# Exercise brief
At the line containing "Err FileChangedError) =>", begin retyping, and continue word for word until the records below run out.

# Collected data
******

(* ===== verification/ContentIO.v ===== *)
(** * Reading the content of a file (deduplication/fingerprinting.py)

    The opening of a file without following links, its complete SHA-256 digest,
    the byte-for-byte comparison of two files, the observation of a digest
    (deduplication/content_observation.py) and the comparison as the planner runs
    it ([_compare_exact] of deduplication/planning/planner.py).

    The kernel is adversarial: a [FileRun] holds its answers while one file is
    open, whatever they are.  Reads may be short, may end anywhere and may never
    end; a failed system call is [None].  The state holds the descriptors that
    are open, and a close does not fail.  The SHA-256 function is a parameter.  Calls without an observer
    of reads are those that ignore [observed]. *)

From S2P Require Import Prelude DedupKeeper DedupPlan.

#[global] Open Scope Z_scope.

(** ** Stat results *)

Record os_stat : Type := {
  st_dev : Z;
  st_ino : Z;
  st_size : Z;
  st_mtime_ns : Z;
  st_ctime_ns : Z;
  st_birthtime_ns : option Z;
  st_nlink : Z;
  is_regular : bool
}.

Definition UNAVAILABLE_BIRTHTIME_NS : Z := -1.

Definition stat_birthtime_ns (st : os_stat) : Z :=
  default UNAVAILABLE_BIRTHTIME_NS (st_birthtime_ns st).

Definition stat_matches_snapshot (s : FileSnapshot) (st : os_stat) : bool :=
  let birth := stat_birthtime_ns st in
  let birthtime_matches :=
    (birth =? birthtime_ns s) ||
    ((birth =? -1) && (0 <=? birthtime_ns s) && (birthtime_ns s =? st_ctime_ns st)) in
  (st_dev st =? volume_id s) && (st_ino st =? file_id s) && (st_size st =? size s) &&
  (st_mtime_ns st =? mtime_ns s) && birthtime_matches.

(** ** The kernel's answers and the process state *)

Record FileRun : Type := {
  walk : nat → bool;                      (* does the i-th os.open succeed *)
  opened_stat : option os_stat;           (* the fstat after the opening *)
  fdopen_ok : bool;
  before_stat : option os_stat;           (* the fstat before the reads *)
  reads : nat → option (list byte);       (* the i-th readinto *)
  after_stat : option os_stat             (* the fstat after the reads *)
}.

(** [directory_descriptor] and [file_descriptor] are the local variables of
    [open_regular_descriptor]; [polls] counts the checkpoints. *)
Record OS : Type := {
  fds : gset Z;
  directory_descriptor : option Z;
  file_descriptor : option Z;
  polls : nat;
  observed_bytes : Z
}.

#[export] Instance OS_eta : Eta OS := λ o,
  {| fds := fds o; directory_descriptor := directory_descriptor o;
     file_descriptor := file_descriptor o; polls := polls o;
     observed_bytes := observed_bytes o |}.

Inductive content_error : Type :=
| FileChangedError
| OSFailed
| Cancelled
| ChunkSizeTooSmall
| WrongAlgorithm
| LoopFuelExhausted.

Abbreviation IO := (stm OS content_error).

(** [try: m except OSError as exc: raise FileChangedError(...) from exc] *)
Definition os_error_is_change {A} (m : IO A) : IO A :=
  λ s, match m s with (s', Err OSFailed) => (s', Err FileChangedError) | r => r end.

(** [try: m finally: h] *)
Definition finally {A} (m : IO A) (h : OS → OS) : IO A :=
  λ s, match m s with (s', r) => (h s', r) end.

(** A step of the kernel beside a local variable. *)
Definition on_os {A} (m : IO A) : stm (OS * Z) content_error A :=
  λ st, match m st.1 with (o, r) => ((o, st.2), r) end.

Definition os_open (succeeds : bool) : IO Z :=
  if succeeds then
    o ← get_state;
    let fd := fresh (fds o) in
    modify (upd fds (union {[fd]}));;
    mret fd
  else throw OSFailed.

Definition os_fstat (answer : option os_stat) : IO os_stat :=
  match answer with Some st => mret st | None => throw OSFailed end.

(** [_close_quietly] *)
Definition close_quietly (fd : option Z) : OS → OS :=
  match fd with Some n => upd fds (λ open, open ∖ {[n]}) | None => id end.

Definition assert_unchanged (s : FileSnapshot) (st : os_stat) : IO unit :=
  throw_if (negb (stat_matches_snapshot s st)) FileChangedError.

Section content.
Variables (sha256 : list byte → list byte) (working_directory : pystr)
  (cancelled : option (nat → bool)).

(** [if checkpoint is not None: checkpoint()]: the n-th poll of the callback. *)
Definition poll : IO unit :=
  match cancelled with
  | None => mret tt
  | Some raises =>
      o ← get_state;
      modify (upd polls S);;
      throw_if (raises (polls o)) Cancelled
  end.

(** ** Opening a regular file *)

(** [Path(native_io_path(path)).parts] *)
Definition path_parts (p : pystr) : list pystr :=
  let absolute := abspath working_directory p in
  (if starts_with (py "//") absolute then py "//" else py "/") ::
  List.filter (λ c, negb (bool_decide (c = []))) (split_slash [] absolute).

(** The loop over the directories between the root and the file. *)
Fixpoint open_directories (run : FileRun) (i : nat) (components : list pystr) : IO unit :=
  match components with
  | [] => mret tt
  | _ :: rest =>
      next_descriptor ← os_open (walk run i);
      o ← get_state;
      modify (close_quietly (directory_descriptor o));;
      modify (upd directory_descriptor (λ _, Some next_descriptor));;
      open_directories run (S i) rest
  end.

(** The body of the [try] of [_open_regular_descriptor]. *)
Definition open_walk (s : FileSnapshot) (run : FileRun) (components : list pystr) : IO Z :=
  root ← os_open (walk run 0);
  modify (upd directory_descriptor (λ _, Some root));;
  let middle := take (length components - 2) (drop 1 components) in
  open_directories run 1 middle;;
  fd ← os_open (walk run (S (length middle)));
  modify (upd file_descriptor (λ _, Some fd));;
  observed ← os_fstat (opened_stat run);
  throw_if (negb (is_regular observed)) FileChangedError;;
  assert_unchanged s observed;;
  o ← get_state;
  modify (close_quietly (directory_descriptor o));;
  modify (upd directory_descriptor (λ _, None));;
  mret fd.

(** The handler of the [try]. *)
Definition close_both (o : OS) : OS :=
  close_quietly (directory_descriptor o) (close_quietly (file_descriptor o) o).

Definition open_regular_descriptor (s : FileSnapshot) (run : FileRun) : IO Z :=
  let components := path_parts (path s) in
  throw_if (negb (bool_decide (head components = Some (py "/"))) ||
            (length components =? 1)%nat) FileChangedError;;
  modify (upd directory_descriptor (λ _, None));;
  modify (upd file_descriptor (λ _, None));;
  on_error (open_walk s run components) close_both.

(** [with _open_regular_stream(snapshot) as stream: body] *)
Definition with_stream {A} (s : FileSnapshot) (run : FileRun) (body : IO A) : IO A :=
  fd ← open_regular_descriptor s run;
  on_error (throw_if (negb (fdopen_ok run)) OSFailed) (close_quietly (Some fd));;
  finally body (close_quietly (Some fd)).

(** ** Change versions *)

Definition fingerprint_change_version (s : FileSnapshot) (run : FileRun) : IO Z :=
  fd ← open_regular_descriptor s run;
  finally (st ← os_fstat (before_stat run); mret (st_ctime_ns st)) (close_quietly (Some fd)).

Definition require_fingerprint_change_version (s : FileSnapshot) (run : FileRun) (ctime_ns : Z) :
    IO unit :=
  v ← fingerprint_change_version s run;
  throw_if (negb (v =? ctime_ns)) FileChangedError.

(** ** Buffers *)

Definition DEFAULT_IO_CHUNK_SIZE : Z := 16 * 1024 * 1024.
Definition MIN_IO_CHUNK_SIZE : Z := 64 * 1024.

Definition validated_io_chunk_size (chunk_size : Z) : IO Z :=
  throw_if (chunk_size <? MIN_IO_CHUNK_SIZE) ChunkSizeTooSmall;;
  mret chunk_size.

Definition adaptive_buffer_capacity (file_size chunk_size : Z) : Z :=
  Z.min chunk_size (Z.max 1 file_size).

(** [stream.readinto(buffer)]: the bytes it delivers fill the front of the
    buffer, the rest keeps what an earlier read left. *)
Definition readinto (run : FileRun) (i : nat) : IO (list byte) :=
  match reads run i with Some bs => mret bs | None => throw OSFailed end.

Definition fill (buffer bs : list byte) : list byte := bs ++ drop (length bs) buffer.

Definition count_bytes (n : Z) : IO unit := modify (upd observed_bytes (Z.add n)).

(** ** The complete digest *)

(** The loop of [full_fingerprint]: [data] is what the hasher was updated with. *)
Fixpoint hash_loop (fuel : nat) (s : FileSnapshot) (run : FileRun) (i : nat) (bytes_read : Z)
    (data : list byte) : IO (Z * list byte) :=
  match fuel with
  | O => throw LoopFuelExhausted
  | S fuel' =>
      poll;;
      bs ← readinto run i;
      let count := zlen bs in
      if count =? 0 then mret (bytes_read, data)
      else
        count_bytes count;;
        throw_if (size s <? bytes_read + count) FileChangedError;;
        hash_loop fuel' s run (S i) (bytes_read + count) (data ++ bs)
  end.

Definition full_fingerprint (fuel : nat) (s : FileSnapshot) (run : FileRun) (chunk_size : Z) :
    IO (list byte) :=
  validated_io_chunk_size chunk_size;;
  os_error_is_change
    (poll;;
     with_stream s run
       (before ← os_fstat (before_stat run);
        '(bytes_read, data) ← hash_loop fuel s run 0 0 [];
        throw_if (negb (bytes_read =? size s)) FileChangedError;;
        after ← os_fstat (after_stat run);
        assert_unchanged s after;;
        throw_if (negb (st_ctime_ns after =? st_ctime_ns before)) FileChangedError;;
        mret (sha256 data))).

(** ** The byte-for-byte comparison *)

(** The loop of [files_equal_exact] over the reused buffers: whether no difference
    was found, and how many bytes were compared. *)
Fixpoint equal_loop (fuel : nat) (capacity : Z) (left_run right_run : FileRun) (i : nat)
    (left_buffer right_buffer : list byte) (bytes_compared : Z) : IO (bool * Z) :=
  match fuel with
  | O => throw LoopFuelExhausted
  | S fuel' =>
      poll;;
      left_bytes ← readinto left_run i;
      right_bytes ← readinto right_run i;
      let left_count := zlen left_bytes in
      let right_count := zlen right_bytes in
      let left_buffer := fill left_buffer left_bytes in
      let right_buffer := fill right_buffer right_bytes in
      count_bytes (left_count + right_count);;
      if negb (left_count =? right_count) then mret (false, bytes_compared)
      else if left_count =? 0 then mret (true, bytes_compared)
      else
        let buffers_differ :=
          if left_count =? capacity then negb (bool_decide (left_buffer = right_buffer))
          else negb (bool_decide (take (Z.to_nat left_count) left_buffer =
                                  take (Z.to_nat right_count) right_buffer)) in
        if buffers_differ then mret (false, bytes_compared + left_count)
        else equal_loop fuel' capacity left_run right_run (S i) left_buffer right_buffer
               (bytes_compared + left_count)
  end.

Definition files_equal_exact (fuel : nat) (left right : FileSnapshot)
    (left_run right_run : FileRun) (chunk_size : Z) : IO bool :=
  validated_io_chunk_size chunk_size;;
  if negb (size left =? size right) then mret false
  else
    os_error_is_change
      (poll;;
       with_stream left left_run (with_stream right right_run
         (left_before ← os_fstat (before_stat left_run);
          right_before ← os_fstat (before_stat right_run);
          let capacity := adaptive_buffer_capacity (size left) chunk_size in
          let buffer := repeat Byte.x00 (Z.to_nat capacity) in
          '(equal, bytes_compared) ← equal_loop fuel capacity left_run right_run 0 buffer buffer 0;
          throw_if (equal && negb (bytes_compared =? size left)) FileChangedError;;
          left_after ← os_fstat (after_stat left_run);
          right_after ← os_fstat (after_stat right_run);
          assert_unchanged left left_after;;
          assert_unchanged right right_after;;
          throw_if (negb (st_ctime_ns left_after =? st_ctime_ns left_before) ||
                    negb (st_ctime_ns right_after =? st_ctime_ns right_before)) FileChangedError;;
          mret equal))).

(** ** The observation of a digest *)

Record FingerprintObservation : Type := {
  obs_snapshot : FileSnapshot;
  digest : list byte;
  full_digest : option (list byte);
  ctime_ns : Z;
  computed : bool;
  cache_hit : bool;
  obs_full_reads : Z;
  obs_partial_reads : Z;
  obs_full_read_bytes : Z;
  obs_partial_read_bytes : Z;
  obs_validation_read_bytes : Z;
  reused_full_digest : bool
}.

(** What [observe_content_fingerprint] ends with: an observation, a
    [FingerprintReadFailure] with its accounting, or another exception. *)
Inductive observation_result : Type :=
| Observed (o : FingerprintObservation)
| ReadFailed (f : ReadFailure)
| ObservationRaised (e : content_error).

(** The body of its [try]: the ctime, the digest, and whether the cached evidence
    agrees.  The second part of the state is the local [full_reads], 1 once the
    reads have begun. *)
Definition observe_body (fuel : nat) (s : FileSnapshot) (version content_run fence : FileRun)
    (cached_evidence : option (list byte * list byte)) (expected_ctime_ns : option Z) :
    stm (OS * Z) content_error (Z * list byte * bool) :=
  on_os poll;;
  ctime ← on_os (fingerprint_change_version s version);
  throw_if (match expected_ctime_ns with Some e => negb (ctime =? e) | None => false end)
    FileChangedError;;
  modify (λ st, (st.1, 1));;
  d ← on_os (full_fingerprint fuel s content_run DEFAULT_IO_CHUNK_SIZE);
  let hit := bool_decide (cached_evidence = Some (d, d)) in
  on_os (require_fingerprint_change_version s fence ctime);;
  on_os poll;;
  mret (ctime, d, hit).

Definition observe_content_fingerprint (fuel : nat) (s : FileSnapshot) (algorithm_is_full : bool)
    (version content_run fence : FileRun) (cached_evidence : option (list byte * list byte))
    (expected_ctime_ns : option Z) (os : OS) : OS * observation_result :=
  if negb algorithm_is_full then (os, ObservationRaised WrongAlgorithm) else
  let validated (bytes : Z) : Z := match cached_evidence with Some _ => bytes | None => 0 end in
  match observe_body fuel s version content_run fence cached_evidence expected_ctime_ns
          (upd observed_bytes (λ _, 0) os, 0) with
  | ((os', _), Ok (ctime, d, hit)) =>
      (os', Observed
         {| obs_snapshot := s; digest := d; full_digest := Some d; ctime_ns := ctime;
            computed := true; cache_hit := hit; obs_full_reads := 1; obs_partial_reads := 0;
            obs_full_read_bytes := observed_bytes os'; obs_partial_read_bytes := 0;
            obs_validation_read_bytes := validated (observed_bytes os');
            reused_full_digest := false |})
  | ((os', begun), Err (OSFailed | FileChangedError)) =>
      (os', ReadFailed
         {| full_reads := begun; partial_reads := 0; full_read_bytes := observed_bytes os';
            partial_read_bytes := 0; validation_read_bytes := validated (observed_bytes os');
            failed_comparison_bytes := 0 |})
  | ((os', _), Err e) => (os', ObservationRaised e)
  end.

(** ** The comparison of the planner *)

(** [_compare_exact]: a change of a file carries the bytes read until then. *)
Definition compare_exact (fuel : nat) (left right : FileSnapshot)
    (left_run right_run : FileRun) (os : OS) : OS * comparison :=
  match files_equal_exact fuel left right left_run right_run DEFAULT_IO_CHUNK_SIZE
          (upd observed_bytes (λ _, 0) os) with
  | (os', Ok equal) => (os', Compared equal (Some (observed_bytes os')))
  | (os', Err FileChangedError) =>
      (os', FileChanged (Some
         {| full_reads := 0; partial_reads := 0; full_read_bytes := 0; partial_read_bytes := 0;
            validation_read_bytes := 0; failed_comparison_bytes := observed_bytes os' |}))
  | (os', Err _) => (os', ComparisonRaised)
  end.
End content.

******

# Exercise output
  | (os', Err FileChangedError) =>
      (os', FileChanged (Some
         {| full_reads := 0; partial_reads := 0; full_read_bytes := 0; partial_read_bytes := 0;
            validation_read_bytes := 0; failed_comparison_bytes := observed_bytes os' |}))
  | (os', Err _) => (os', ComparisonRaised)
  end.
End content.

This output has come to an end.